Boredom: "The Secret Ailment"
We have to face the fact that most men and women out there in the world of work are more stale than they know, more bored than they would care to admit. Boredom is the secret ailment of large-scale organizations. Someone said to me the other day "How can I be so bored when I'm so busy?" And I said "Let me count the ways." Logan Pearsall Smith said that boredom can rise to the level of a mystical experience, and if that's true I know some very busy middle level executives who are among the great mystics of all time.
--John Gardner, from Personal Renewal
As I work with people at mid-career, many of them quite successful by any conventional terms, part of what I realize is that they are gripped by a profound sense of boredom. No longer pushed forward by the sheer momentum of establishing themselves and "moving up the ladder," they begin to look around and ask, "Why am I doing this anyway?"
Or maybe they don't. Maybe they just keep doing what they've been doing, but they are dogged by a sense that something isn't right anymore. They can't quite put their finger on it, but if they could, they would recognize that it's a deep, soul-sucking malaise.
Boredom can be good, if it ultimately drives individuals to seek something new, to ask new questions and explore new territory. As a child, boredom for me was often the fuel I needed to invent new games or engage in other creative projects. And some research suggests that bored people seek new meaning in helping others.
But boredom can also be a problem. It can fuel hostility to "outsiders," making us more insular and less open to new ideas and approaches. Boredom is stressful, too, in an insidious way that is de-moralizing and ennervating. It drains us of energy and enthusiasm, keeping us in a zombie-like state that is good for no one.
The antidote to boredom is self-renewal. Back to John Gardner:
If we are conscious of the danger of going to seed, we can resort to countervailing measures. At almost any age. You don't need to run down like an unwound clock. And if your clock is unwound, you can wind it up again. You can stay alive in every sense of the word until you fail physically. I know some pretty successful people who feel that that just isn't possible for them, that life has trapped them. But they don't really know that. Life takes unexpected turns.

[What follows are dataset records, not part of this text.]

(* ===== verification/Arm64.v ===== *)
(** The A64 instructions CrossShim writes into guest memory itself (stubs and
    trampolines in src/src/emulator.cpp), with the meaning the Arm architecture
    gives them: decoding of their encodings and execution over the [Machine]
    interface.  This is what lets the theorems on stubs and trampolines speak
    about the code that runs and not only about the bytes that are written. *)

From S2P Require Import Prelude Env MemoryManager MemorySpec Machine.

(** * Decoding *)

Inductive insn :=
| ADDI (rd rn imm : Z)        (** [add rd, rn, #imm]; 31 is SP *)
| LDR (rt rn off : Z)         (** [ldr rt, [rn, #off]] *)
| LDP (rt rt2 rn off : Z)     (** [ldp rt, rt2, [rn, #off]] *)
| MOVZ (rd imm : Z)           (** [movz rd, #imm] *)
| BR (rn : Z)                 (** [br rn] and [ret rn] *)
| SVC (imm : Z)
| MSR_TPIDR (rt : Z).         (** [msr tpidr_el0, rt] *)

#[export] Instance insn_eq_dec : EqDecision insn.
Proof. solve_decision. Defined.

(** Bits [lo .. lo+n-1] of a word. *)
Definition field (w lo n : Z) : Z := Z.land (Z.shiftr w lo) (Z.ones n).
Definition sign_ext (n x : Z) : Z := if Z.testbit x (n - 1) then x - 2 ^ n else x.

Definition decode (w : Z) : option insn :=
  if field w 22 10 =? 0x244 then Some (ADDI (field w 0 5) (field w 5 5) (field w 10 12))
  else if field w 22 10 =? 0x3E5 then Some (LDR (field w 0 5) (field w 5 5) (8 * field w 10 12))
  else if field w 22 10 =? 0x2A5
  then Some (LDP (field w 0 5) (field w 10 5) (field w 5 5) (8 * sign_ext 7 (field w 15 7)))
  else if field w 21 11 =? 0x694 then Some (MOVZ (field w 0 5) (field w 5 16))
  else if (field w 10 22 =? 0x3587C0) && (field w 0 5 =? 0) then Some (BR (field w 5 5))
  else if (field w 10 22 =? 0x3597C0) && (field w 0 5 =? 0) then Some (BR (field w 5 5))
  else if (field w 21 11 =? 0x6A0) && (field w 0 5 =? 1) then Some (SVC (field w 5 16))
  else if field w 5 27 =? 0x6A8DE82 then Some (MSR_TPIDR (field w 0 5))
  else None.

(** * Execution *)

Section Exec.
Context {S : Type} `{M : !Machine S}.
Implicit Types s : S.

(** The general register field: 31 is the zero register. *)
Definition get_x (r : Z) s : Z := if r =? 31 then 0 else getr r s.
Definition put_x (r v : Z) s : S := if r =? 31 then s else putr r v s.

Inductive exec_result := Next (s : S) | Trap (s : S) | Fault.

Definition next_pc s : S := putr REG_PC (getr REG_PC s ⊕ 4) s.

Definition load64 (a : Z) s : option Z :=
  match gread a 8 s with Some bs => Some (le_value bs) | None => None end.

Definition exec (i : insn) s : exec_result :=
  match i with
  | ADDI rd rn imm => Next (next_pc (putr rd (getr rn s ⊕ imm) s))
  | LDR rt rn off =>
      match load64 (getr rn s ⊕ off) s with
      | Some v => Next (next_pc (put_x rt v s))
      | None => Fault
      end
  | LDP rt rt2 rn off =>
      match load64 (getr rn s ⊕ off) s, load64 (getr rn s ⊕ off ⊕ 8) s with
      | Some v, Some w => Next (next_pc (put_x rt2 w (put_x rt v s)))
      | _, _ => Fault
      end
  | MOVZ rd imm => Next (next_pc (put_x rd imm s))
  | BR rn => Next (putr REG_PC (get_x rn s) s)
  | SVC _ => Trap (next_pc s)
  | MSR_TPIDR rt => Next (next_pc (putr REG_TPIDR_EL0 (get_x rt s) s))
  end.

(** Fetch, decode, execute. *)
Definition step s : exec_result :=
  match gread (getr REG_PC s) 4 s with
  | None => Fault
  | Some bs => match decode (le_value bs) with Some i => exec i s | None => Fault end
  end.

(** [n] instructions without a trap. *)
Fixpoint steps (n : nat) s : exec_result :=
  match n with
  | O => Next s
  | Datatypes.S n' => match step s with Next s1 => steps n' s1 | r => r end
  end.

End Exec.
Arguments exec_result : clear implicits.

(** A list of instruction words in memory. *)
Definition code_bytes (ws : list Z) : list Z := concat (map (le_bytes 4) ws).

Lemma length_code_bytes ws : length (code_bytes ws) = (4 * length ws)%nat.
Proof.
  induction ws as [|w ws IH]; [done|]. unfold code_bytes in *. cbn [map concat].
  rewrite length_app, IH, length_le_bytes. cbn [length]. lia.
Qed.

Section Fetch.
Context {S : Type} `{M : !Machine S, L : !MemLaws S}.
Implicit Types s : S.

(** The code [ws] lies at [a], readable. *)
Definition code_at (a : Z) (ws : list Z) s : Prop :=
  mapped a (4 * Z.of_nat (length ws)) s /\ holds_at (byte_at s) a (code_bytes ws).

(** The [i]-th of a sequence of [k]-byte integers. *)
Lemma holds_at_chunk k f a ws i w : ws !! i = Some w ->
  holds_at f a (concat (map (le_bytes k) ws)) -> holds_at f (a + Z.of_nat k * Z.of_nat i) (le_bytes k w).
Proof.
  revert a i. induction ws as [|v ws IH]; intros a i Hi Hh; [done|].
  cbn [map concat] in Hh. apply holds_at_app in Hh as [H1 H2].
  rewrite length_le_bytes in H2. destruct i as [|i]; cbn in Hi.
  - injection Hi as ->. by replace (a + Z.of_nat k * Z.of_nat 0) with a by lia.
  - replace (a + Z.of_nat k * Z.of_nat (Datatypes.S i)) with (a + Z.of_nat k + Z.of_nat k * Z.of_nat i) by lia.
    by apply IH.
Qed.

Lemma fetch a ws i w s : mem_ok s -> code_at a ws s -> ws !! i = Some w -> 0 <= w < two32 ->
  gread (a + 4 * Z.of_nat i) 4 s = Some (le_bytes 4 w).
Proof.
  intros Hok [Hm Hh] Hi Hw. pose proof (lookup_lt_Some _ _ _ Hi).
  pose proof (gread_holds (a + 4 * Z.of_nat i) (le_bytes 4 w) s Hok) as Hg.
  rewrite length_le_bytes in Hg. apply Hg; [|done|exact (holds_at_chunk 4 _ _ _ _ _ Hi Hh)].
  eapply mapped_sub; [exact Hm|lia..].
Qed.

(** One step at a known instruction. *)
Lemma step_at a ws i w ins s : mem_ok s -> code_at a ws s -> ws !! i = Some w -> 0 <= w < two32 ->
  decode w = Some ins -> getr REG_PC s = a + 4 * Z.of_nat i -> step s = exec ins s.
Proof.
  intros Hok Hc Hi Hw Hd Hpc. unfold step. rewrite Hpc, (fetch a ws i w) by done.
  rewrite le_value_bytes. change (2 ^ (8 * Z.of_nat 4)) with two32. rewrite Z.mod_small by done. by rewrite Hd.
Qed.

(** A known 64-bit word. *)
Lemma load64_at a v s : mem_ok s -> mapped a 8 s -> word_at s a v -> 0 <= v < two64 -> load64 a s = Some v.
Proof.
  intros Hok Hm Hw Hv. unfold load64. pose proof (gread_holds a (le_bytes 8 v) s Hok) as Hg.
  rewrite length_le_bytes in Hg. change (Z.of_nat 8) with 8 in Hg. rewrite Hg by done.
  rewrite le_value_bytes. change (2 ^ (8 * Z.of_nat 8)) with two64. by rewrite Z.mod_small.
Qed.

End Fetch.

I said in my book, "Self-Renewal," that we build our own prisons and serve as our own jail-keepers. I no longer completely agree with that. I still think we're our own jailkeepers, but I've concluded that our parents and the society at large have a hand in building our prisons. They create roles for us -- and self images -- that hold us captive for a long time. The individual intent on self-renewal will have to deal with ghosts of the past -- the memory of earlier failures, the remnants of childhood dramas and rebellions, accumulated grievances and resentments that have long outlived their cause. Sometimes people cling to the ghosts with something almost approaching pleasure -- but the hampering effect on growth is inescapable. As Jim Whitaker, who climbed Mount Everest, said "You never conquer the mountain, You only conquer yourself." . . .Learn all your life. Learn from your failures. Learn from your successes, When you hit a spell of trouble, ask "What is it trying to teach me?" The lessons aren't always happy ones, but they keep coming. It isn't a bad idea to pause occasionally for an inward look. By midlife, most of us are accomplished fugitives from ourselves.
We learn from our jobs, from our friends and families. We learn by accepting the commitments of life, by playing the roles that life hands us (not necessarily the roles we would have chosen). We learn by growing older, by suffering, by loving, by bearing with the things we can't change, by taking risks.
Boredom can be a disease of mid-career, but it's a disease with a cure. We just have to know it when we see it and then take steps toward self-renewal.
Are you bored at work? What are you going to do about it?
Great post, Michele. I think this is a good summary of why the government sector specifically can be difficult to work with. People are bored and not given (or don't want) the flexibility to be creative and get out of their own ruts.
Posted by: Savannah Barnett | November 21, 2011 at 05:12 PM
Thanks, Savannah--I think you're right. Gardner was in the government sector and was acutely aware of this too, which is why his words resonate so much there, I think.